Transient nutlin-3a treatment promotes endoreduplication and the generation of therapy-resistant tetraploid cells.

作者信息

Shen Hong, Moran Diarmuid M, Maki Carl G

机构信息

Department of Radiation Oncology, University of Chicago, Chicago, Illinois60637, USA.

出版信息

Cancer Res. 2008 Oct 15;68(20):8260-8. doi: 10.1158/0008-5472.CAN-08-1901.

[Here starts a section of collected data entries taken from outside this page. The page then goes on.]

Lemma attempt_get_done i s r s' : attempt_get i s = Done (r, s') → s' = s ∧ r = rows (attempts (control s)) !! i.
Proof. destruct s. by intros [= <- <-]. Qed.

(** A flaky row as the upload leaves it: as it was, or touched by the upload for a reason. *)
Definition flaky_row_ok (s : telemetry) (attemptId : Id) (repository : string) (revision : option string) (report : test_report)
    (now : Z) (i : Id) (f : flaky_test) : Prop :=
  rows (flakyTests s) !! i = Some f ∨
  fk_repository f = repository ∧ head (fk_attemptIds f) = Some attemptId ∧ fk_lastSeenAt f = now ∧
  flaky_justified s repository revision report (fk_testId f) (fk_lastEvidence f).

Lemma recordFlaky_keeps s attemptId repository revision report branch now finding :
  flaky_justified s repository revision report (tc_id (ff_case finding)) (ff_evidence finding) →
  preserves (λ s', ∀ i f, rows (flakyTests s') !! i = Some f → flaky_row_ok s attemptId repository revision report now i f)
    (recordFlaky repository attemptId branch (tr_commitSha report) finding now).
Proof.
  intros Hj s1 u s2 Hok H. unfold recordFlaky in H. tx_bind_in H row s1' H1. apply db_unique_done in H1 as [-> H1].
  destruct row as [[i f]|].
  - case_bool_decide; [by injection H as _ <-|]. apply db_patch_done in H as (d & Hd & ->).
    destruct (t_where_sound (flakyTests s1) _ (i, f) ltac:(rewrite H1; left)) as [Hf HP]. cbn [fst snd] in Hf, HP. apply andb_true_iff in HP as [HP1%bool_decide_eq_true HP2%bool_decide_eq_true].
    rewrite Hf in Hd. injection Hd as <-. intros j g. cbn. rewrite lookup_insert_Some. intros [[<- <-]|[_ ?]]; [|by apply Hok].
    right. cbn. rewrite HP2. by split_and!.
  - tx_bind_in H j s3 H3. injection H3 as <- <-. injection H as _ <-. intros j g. cbn. rewrite lookup_insert_Some.
    intros [[<- <-]|[_ ?]]; [|by apply Hok]. right. by split_and!.
Qed.
End flaky.

(** C31: no test is listed as flaky without evidence from the same code.  Whatever a Worker uploads,
    a committed [recordAttemptTests] leaves every flaky row as it was or touches it for its own
    repository, and then either the upload's own runner retried the test into a pass, or an earlier
    report of the same repository and revision passed a test this upload failed, or failed a test
    whose hash this upload lists as passed. *)
Theorem flaky_rows_are_justified sha256 machineId attemptId report now s b s' i f :
  (∀ bytes, length (sha256 bytes) = 32%nat) →
  recordAttemptTests sha256 machineId attemptId report now s = Done (b, s') →
  rows (flakyTests s') !! i = Some f →
  rows (flakyTests s) !! i = Some f ∨
  ∃ a repository, rows (attempts (control s)) !! attemptId = Some a ∧ at_machineId a = Some machineId ∧
    repositoryName a = Some repository ∧ fk_repository f = repository ∧ head (fk_attemptIds f) = Some attemptId ∧
    fk_lastSeenAt f = now ∧
    flaky_justified sha256 s repository (revisionKey a (tr_commitSha report)) report (fk_testId f) (fk_lastEvidence f).
Proof.
  intros Hsha H Hf. unfold recordAttemptTests in H. tx_bind_in H found s0 H0. apply attempt_get_done in H0 as [-> ->].
  destruct (rows (attempts (control s)) !! attemptId) as [a|] eqn:Ha; [|injection H as _ <-; by left].
  case_bool_decide as Hm; [|injection H as _ <-; by left]. cbn [negb] in H.
  case_match; [injection H as _ <-; by left|]. tx_bind_in H v s1 H1. pose proof (acts_assertValidReport _ _ _ _ H1) as <-.
  tx_bind_in H existing s2 H2. injection H2 as <- <-. case_match; [injection H as _ <-; by left|].
  tx_bind_in H reportId s3 H3. injection H3 as <- H3. tx_bind_in H v4 s4 H4. tx_bind_in H v5 s5 H5.
  set (row := report_row attemptId machineId a report now) in *.
  assert (adds_report (next_id (testReports s)) s s5) as Hadds.
  { transitivity s3; [|transitivity s4; [by eapply hashes_add in H4|by eapply cases_add in H5]].
    subst s3. split_and!; try done. intros p Hp. cbn. by rewrite lookup_insert_ne. }
  assert (∀ i g, rows (flakyTests s5) !! i = Some g → rows (flakyTests s) !! i = Some g) as Hsame
    by (intros ??; by rewrite (proj1 Hadds)).
  destruct (rp_repository row) as [repository|] eqn:Hrepo; [|injection H as _ <-; left; by apply Hsame].
  tx_bind_in H flaky s6 H6.
  eapply (detect_flaky_observes sha256 Hsha) in H6 as [-> Hflaky]; [|intros h Hh; by eapply hasPassed_decides; eauto].
  tx_bind_in H v7 s7 H7. injection H as _ <-.
  assert (flaky_row_ok sha256 s attemptId repository (revisionKey a (tr_commitSha report)) report now i f) as [?|(?&?&?&?)].
  { eapply (preserves_for_each (λ s', ∀ i f, rows (flakyTests s') !! i = Some f → flaky_row_ok sha256 s attemptId repository _ report now i f));
      [|by intros; left; apply Hsame|exact H7|exact Hf].
    intros g Hg. apply recordFlaky_keeps. apply Hflaky in Hg. destruct (ff_evidence g) eqn:Ev; [naive_solver|].
    destruct Hg as (rev & p & Hrev & Hp & Hear & Hcase). exists rev, p. cbn in Hrev, Hrepo. rewrite Hrepo in Hrev.
    split_and!; [done|by eapply adds_report_earlier|]. destruct Hcase as [(passed & ?&?&?&?)|(j & c & h & Hc & ? & <- & ?&?&?)].
    - left. exists (ff_case g), passed. split_and!; try done. by eapply adds_report_recorded.
    - right. exists j, c, h. split_and!; try done. apply Hadds; congruence. }
  - by left.
  - right. exists a, repository. split_and!; done.
Qed.

(** ** The purge of old reports *)

Section delete_all.
Context {S D : Type} (tbl : S → table D) `{!Updater tbl}.
Context (Hget : ∀ g s, tbl (upd tbl g s) = g (tbl s)) (Hid : ∀ s, upd tbl (λ t, t) s = s).
Context (Hcomp : ∀ f g s, upd tbl f (upd tbl g s) = upd tbl (λ t, f (g t)) s).

Definition t_del_all (ids : list Id) (t : table D) : table D := foldl (λ t i, t_del i t) t ids.

Lemma delete_all_done (l : list (Id * D)) s :
  NoDup l.*1 → (∀ i, i ∈ l.*1 → is_Some (rows (tbl s) !! i)) →
  for_each l (λ r : Id * D, db_delete tbl r.1) s = Done (tt, upd tbl (t_del_all l.*1) s).
Proof.
  revert s. induction l as [|[i d] l IH]; intros s Hnd Hex; cbn [for_each]; [by rewrite <- (Hid s) at 1|].
  rewrite fmap_cons in Hnd. apply NoDup_cons in Hnd as [Hi Hnd]. destruct (Hex i) as [d' Hd]; [left|].
  unfold mbind, tx_bind, db_delete at 1. cbn [fst]. rewrite Hd, IH; [by rewrite Hcomp|done|].
  intros j Hj. rewrite Hget. cbn. rewrite lookup_delete_ne by (by intros ->). apply Hex. by right.
Qed.
End delete_all.

Lemma lookup_del_all {D} ids (t : table D) j : rows (t_del_all ids t) !! j = if decide (j ∈ ids) then None else rows t !! j.
Proof.
  revert t. induction ids as [|i ids IH]; intros t; cbn [t_del_all foldl].
  - by rewrite decide_False by (by intros ?%elem_of_nil).
  - fold (t_del_all ids (t_del i t)). rewrite IH. cbn. destruct (decide (j ∈ ids)), (decide (j ∈ i :: ids)) as [Hin|Hin]; try done.
    + destruct Hin. by right.
    + apply elem_of_cons in Hin as [->|]; [apply lookup_delete_eq|done].
    + apply lookup_delete_ne. intros ->. destruct Hin. left.
Qed.

Lemma wf_del_all {D} ids (t : table D) : t_wf t → t_wf (t_del_all ids t).
Proof. revert t. induction ids as [|i ids IH]; intros t Ht; [done|]. by apply IH, t_wf_del. Qed.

DOI:10.1158/0008-5472.CAN-08-1901
PMID:18922897
原文链接:https://pmc.ncbi.nlm.nih.gov/articles/PMC2674275/
Abstract

p53 Activity is controlled in large part by MDM2, an E3 ubiquitin ligase that binds p53 and promotes its degradation. The MDM2 antagonist Nutlin-3a stabilizes p53 by blocking its interaction with MDM2. Several studies have supported the potential use of Nutlin-3a in cancer therapy. Two different p53 wild-type cancer cell lines (U2OS and HCT116) treated with Nutlin-3a for 24 hours accumulated 2N and 4N DNA content, suggestive of G(1) and G(2) phase cell cycle arrest. This coincided with increased p53 and p21 expression, hypophosphorylation of pRb, and depletion of Cyclin B1, Cyclin A, and CDC2. Upon removal of Nutlin-3a, 4N cells entered S phase and re-replicated their DNA without an intervening mitotic division, a process known as endoreduplication. p53-p21 pathway activation was required for the depletion of Cyclin B1, Cyclin A, and CDC2 in Nutlin-3a-treated cells and for endoreduplication after Nutlin-3a removal. Stable tetraploid clones could be isolated from Nutlin-3a treated cells, and these tetraploid clones were more resistant to ionizing radiation and cisplatin-induced apoptosis than diploid counterparts. These data indicate that transient Nutlin-3a treatment of p53 wild-type cancer cells can promote endoreduplication and the generation of therapy-resistant tetraploid cells. These findings have important implications regarding the use of Nutlin-3a in cancer therapy

摘要

p53的活性在很大程度上受MDM2调控,MDM2是一种E3泛素连接酶,它与p53结合并促进其降解。MDM2拮抗剂Nutlin-3a通过阻断p53与MDM2的相互作用来稳定p53。多项研究支持了Nutlin-3a在癌症治疗中的潜在用途。用Nutlin-3a处理24小时的两种不同的p53野生型癌细胞系(U2OS和HCT116)积累了2N和4N的DNA含量,提示G1期和G2期细胞周期阻滞。这与p53和p21表达增加、pRb的低磷酸化以及细胞周期蛋白B1、细胞周期蛋白A和细胞周期蛋白依赖性激酶2(CDC2)的消耗同时发生。去除Nutlin-3a后,4N细胞进入S期并重新复制其DNA,而没有中间的有丝分裂,这一过程称为核内复制。在Nutlin-3a处理的细胞中,细胞周期蛋白B1、细胞周期蛋白A和CDC2的消耗以及去除Nutlin-3a后的核内复制需要p53-p21途径的激活。可以从Nutlin-3a处理的细胞中分离出稳定的四倍体克隆,并且这些四倍体克隆比二倍体对应物对电离辐射和顺铂诱导的凋亡更具抗性。这些数据表明,对p53野生型癌细胞进行短暂的Nutlin-3a处理可以促进核内复制并产生抗治疗的四倍体细胞。这些发现对于Nutlin-3a在癌症治疗中的应用具有重要意义。